The outbreak of COVID-19 has further bolstered the influence of the mukhabarat inside hospitals. “They’re behaving in the hospital as if we’re a branch of the secret police. Weird things are happening at the hospital,” said Hassan, the doctor working at a major hospital in Damascus. Initially, he reports, when the regime continued to insist that Syria was free of COVID-19 cases, the mukhabarat warned the doctors to avoid alerting anyone about possible cases and register those who appeared to have died of COVID-19 as dying from pneumonia. After cases started being reported, “they couldn’t say anymore that there are no cases but the secrecy remains. There is a special team taking care of the COVID patients and suspected COVID patients. The other staff are not allowed to learn any information about them. The names of the patients are unknown; we can’t enter their wards.”
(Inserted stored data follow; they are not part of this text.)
(** * Connect Loop: a shallow embedding of [connect_loop.py]

    The add-on connects the selected vertices of a mesh into one path,
    starting from the active vertex and hopping to the nearest vertex that
    is still a candidate.  This file embeds [ConnectLoop.connect_loop],
    [ConnectLoop._linked_verts] and [ConnectLoop._chunks] and states the
    properties of the design document over that embedding.

    The embedding runs from the working copy [bm] obtained by
    [bm.from_mesh] to the mesh written back by [bm.to_mesh]; the switch of
    the object mode around it is left out.  A vertex is identified by its
    index in [bm.verts].  Python sets of vertices are [gset nat], Python
    lists are lists, and a Python exception is the [Raise] outcome of
    [result].  Coordinates are integer triples and distances are compared
    through their squares.  The host computes with single-precision
    floats; on integer coordinates of magnitude at most 1024 every
    difference, square and sum of three squares stays below 2^24 and is
    exact there, so what is said about nearness is said for such
    coordinates ([small]) only.

    The services of the host application that the module calls but does
    not define (the order in which a set is iterated, [KDTree.find],
    [select_flush_mode], [bmesh.ops.connect_vert_pair]) are the fields of
    the class [Host]; what the module relies on about them is [HostOk].
    Statements are proved for every host that keeps [HostOk]; two such
    hosts, [first_host] and [last_host], serve as instances. *)

From stdpp Require Import base numbers option list gmap sets.

#[local] Set Warnings "-clear-no-such-hyp,-level-tolerance".

Open Scope Z_scope.
Open Scope nat_scope.

(** ** Exceptions *)

Inductive exn := ValueError | IndexError.

(** The outcome of a piece of Python code: a value, a raised exception, or
    [OutOfFuel] when the fuel given to a [while] loop ran out. *)
Inductive result (A : Type) :=
| Ok (a : A)
| Raise (e : exn)
| OutOfFuel.
Arguments Ok {A} a.
Arguments Raise {A} e.
Arguments OutOfFuel {A}.

Global Instance result_bind : MBind result := fun A B k r =>
  match r with
  | Ok a => k a
  | Raise e => Raise e
  | OutOfFuel => OutOfFuel
  end.
(** * Wordle game board and towns service client

    A shallow embedding of the two TypeScript sources of the game front end:
    the [GameBoard] React component (the letter, row and board components,
    [constructBoards] and the fetch issued by the component body) and the
    game operations of [TownsServiceClient] with [unwrapOrThrowError].

    Conventions of the embedding.
    - A value that may be [undefined] is an [option]; [None] is [undefined].
    - A colour code is a JavaScript number; the codes the game uses are
      integers, so they are modelled in [Z].
    - A React element is modelled by the tree it renders: the chakra
      components with the props the source sets. Event handlers are closures
      and are not part of the tree.
    - A function that can throw returns a [Completion]. *)

From stdpp Require Import base list strings gmap pretty.

Set Warnings "-register-all".

Open Scope string_scope.
Open Scope list_scope.
Open Scope Z_scope.

(** ** JavaScript preliminaries *)

Module Js.

(** The errors the sources raise: [new Error(message)] and the
    [AssertionError] of a failed [assert(value)]. *)
Inductive Exn :=
| Error (message : string)
| AssertionError.

(** The outcome of a call: a returned value or a thrown exception. For an
    [async] function it is how its promise settles. *)
Inductive Completion (A : Type) :=
| Normal (a : A)
| Throw (e : Exn).
Arguments Normal {A} a.
Arguments Throw {A} e.

#[export] Instance Completion_ret : MRet Completion := fun A a => Normal a.

#[export] Instance Completion_bind : MBind Completion := fun A B k c =>
  match c with
  | Normal a => k a
  | Throw e => Throw e
  end.

(** Values of type [any], as an untyped response payload may be. *)
Inductive Val :=
| VNull
| VBool (b : bool)
| VNum (n : Z)
| VStr (s : string)
| VObj (fields : list (string * Val)).

(** Truthiness, as [assert] and [if] test it. *)
Class Truthy (T : Type) := truthy : T → bool.

#[export] Instance Val_truthy : Truthy Val := fun v =>
  match v with
  | VNull => false
  | VBool b => b
  | VNum n => negb (n =? 0)
  | VStr s => negb (String.eqb s "")
  | VObj _ => true
  end.

(** [!x] for [x : boolean | undefined]. *)
Definition not (x : option bool) : bool :=
  match x with
  | Some b => negb b
  | None => true
  end.

(** [`${x}`] for [x : string | undefined]. *)
Definition template (x : option string) : string :=
  match x with
  | Some s => s
  | None => "undefined"
  end.

(** [assert(value)] for an optional value: absent and falsy values fail. *)
Definition assert {T} `{Truthy T} (value : option T) : Completion T :=
  match value with
  | Some v => if truthy v then Normal v else Throw AssertionError
  | None => Throw AssertionError
  end.

(** [Array.from(s)]: the characters of [s], each as a string of its own.
    Words are over single-code-unit characters. *)
Fixpoint Array_from (s : string) : list string :=
  match s with
  | EmptyString => []
  | String c rest => String c EmptyString :: Array_from rest
  end.

(** [array.includes(x)] on an array of strings. *)
Definition includes (array : list string) (x : string) : bool :=
  bool_decide (x ∈ array).

(** [new Map(entries)]: the entries are set in order. *)
Definition Map_new (entries : list (Z * string)) : gmap Z string :=
  foldl (fun m kv => <[kv.1 := kv.2]> m) ∅ entries.

(** [map.get(key)] for [key : number | undefined]; no entry has the key
    [undefined]. *)
Definition Map_get (m : gmap Z string) (key : option Z) : option string :=
  match key with
  | Some k => m !! k
  | None => None
  end.

(** [n.toString()] for an array index. *)
Definition toString (n : nat) : string := pretty n.

(** A string is truthy unless it is empty. *)
#[export] Instance string_truthy : Truthy string := fun s => negb (String.eqb s "").

(** [a || b] for [a, b : string | undefined]: [a] when it is truthy, and
    [b] otherwise. *)
Definition or (a b : option string) : option string :=
  match a with
  | Some s => if truthy s then Some s else b
  | None => b
  end.

End Js.

Import Js.

(** ** The rendered tree *)

(** The chakra components the board uses, with the props the source sets on
    them; [Fragment] is the empty fragment the component starts from. *)
Inductive Element :=
| Fragment
| Button (key : option string) (size : string) (colorScheme : option string)
    (variant : option string) (children : option string)
| HStack (key : option string) (spacing : string) (children : list Element)
| VStack (padding : option Z) (align : option string) (children : list Element)
| Text (fontSize : string) (children : string)
| Input (size : string) (value : string) (isDisabled : bool).

#[export] Instance Element_inhabited : Inhabited Element := populate Fragment.

(** The children of a stack. *)
Definition childrenOf (e : Element) : list Element :=
  match e with
  | HStack _ _ cs => cs
  | VStack _ _ cs => cs
  | _ => []
  end.

(** The letter a button shows and the colour scheme it is drawn in. *)
Definition buttonLetter (e : Element) : option string :=
  match e with
  | Button _ _ _ _ children => children
  | _ => None
  end.

Definition buttonColor (e : Element) : option string :=
  match e with
  | Button _ _ colorScheme _ _ => colorScheme
  | _ => None
  end.

(** ** Letter, row and board components *)

Record WordleLetterProps := {
  letter : string;
  color : option Z
}.

Record WordleRowProps := {
  guessArray : list string;
  letterColors : list Z;
  showLetters : bool
}.

Definition letterColorMatch : gmap Z string :=
  Map_new [(0, "gray"); (1, "green"); (-1, "yellow")].

(** [WordleLetter]: one guessed letter in its colour. [key] is the key the
    caller gives the element. *)
Definition WordleLetter (key : option string) (props : WordleLetterProps) : Element :=
  Button key "sm" (Map_get letterColorMatch (color props)) None (Some (letter props)).

(** [WordleRow]: one guessed row; the colour of cell [index] is
    [letterColors[index]], which is [undefined] past the end of the array. *)
Definition WordleRow (key : option string) (props : WordleRowProps) : Element :=
  HStack key "12px"
    (imap (fun index guess =>
             WordleLetter (Some (toString index))
               {| letter := if showLetters props then guess else "";
                  color := letterColors props !! index |})
          (guessArray props)).

(** [BlankRow]: the loop pushes five outlined buttons without content. *)
Definition BlankRow : Element :=
  let blankRows :=
    foldl (fun blankRows (_ : nat) => blankRows ++ [Button None "sm" None (Some "outline") None])
          [] (seq 0 5) in
  HStack None "12px" blankRows.

(** [AllRows]: the loop runs only when [guessRows] is defined; [guessRows[i]]
    is read under the guard [guessRows.length > i]. *)
Definition AllRows (guessRows : option (list Element)) : Element :=
  let allRows :=
    match guessRows with
    | Some guessRows =>
        foldl (fun allRows i =>
                 allRows ++ [if (i <? length guessRows)%nat
                             then guessRows !!! i else BlankRow])
              [] (seq 0 6)
    | None => []
    end in
  VStack None None allRows.

(** ** Game state *)

(** Modelled from the spec: the declarations of [GameTypes] ([GameState], the
    team state and the guess) are not among the sources. The fields are the
    ones [constructBoards] reads: the roster and the guesses of a team, the
    word and the per-letter result of a guess. *)
Record Guess := {
  word : string;
  guessResult : list Z
}.

Record TeamState := {
  teamMembers : list string;
  guesses : list Guess
}.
The securitized response of the Assad regime will likely have deadly consequences. The initial instinct of the regime to avoid reporting cases meant that individuals went undiagnosed and their relatives were not tested. In addition, concerns about the hospitals — from the low quality of care and the lack of cleanliness to the role of the secret police in tracking cases and enforcing home isolations, as well as unproven rumors that the secret police were killing patients — are deterring Syrians from trying to obtain care even if they feel sick. Multiple individuals interviewed in regime-held areas reported that if they suspect that they’ve been infected with COVID-19, they will avoid notifying authorities or seeking medical care unless they genuinely believe they are about to die. The regime’s practice of arresting men wanted for military service in hospitals may also deter young men from seeking treatment. Thousands of suspected regime opponents who have been able to hide out in areas the regime does not tightly control, particularly in southern Syria and rural areas, will also not dare to cross regime checkpoints in search of better medical care, only available in major cities.
Secrecy and paranoia
The regime has also imposed quarantines on specific towns and buildings. Damascus closed off movement from the towns of Mneen, after a resident died of COVID-19, and the Damascus suburb of Sayyida Zainab, the staging ground for multiple Shi’a militias originating in Lebanon, Iraq, and Afghanistan, as well as Iranian advisers. The health authorities did not provide residents of these towns with information about the number of cases discovered there. In Mneen, it was the family of the resident who passed away that publicly confirmed she had died of COVID-19. They were unable to alert the community until a week after her hospitalization because they were not informed that she had tested positive for COVID then. In Sayyida Zainab, the regime did not provide any information about the existence of cases, claiming the area was quarantined due to its population density, while other densely populated neighborhoods in Syria have not been placed under lockdown. In addition, the mukhabarat sealed off buildings in several towns, including Douma, Qudsiya, and Sayyida Zainab, without giving any explanations to the community. Dr. Daoud reports that the mukhabarat placed the family of a suspected patient in quarantine in their home for 20 days “but they did not test whether his relatives have the virus.”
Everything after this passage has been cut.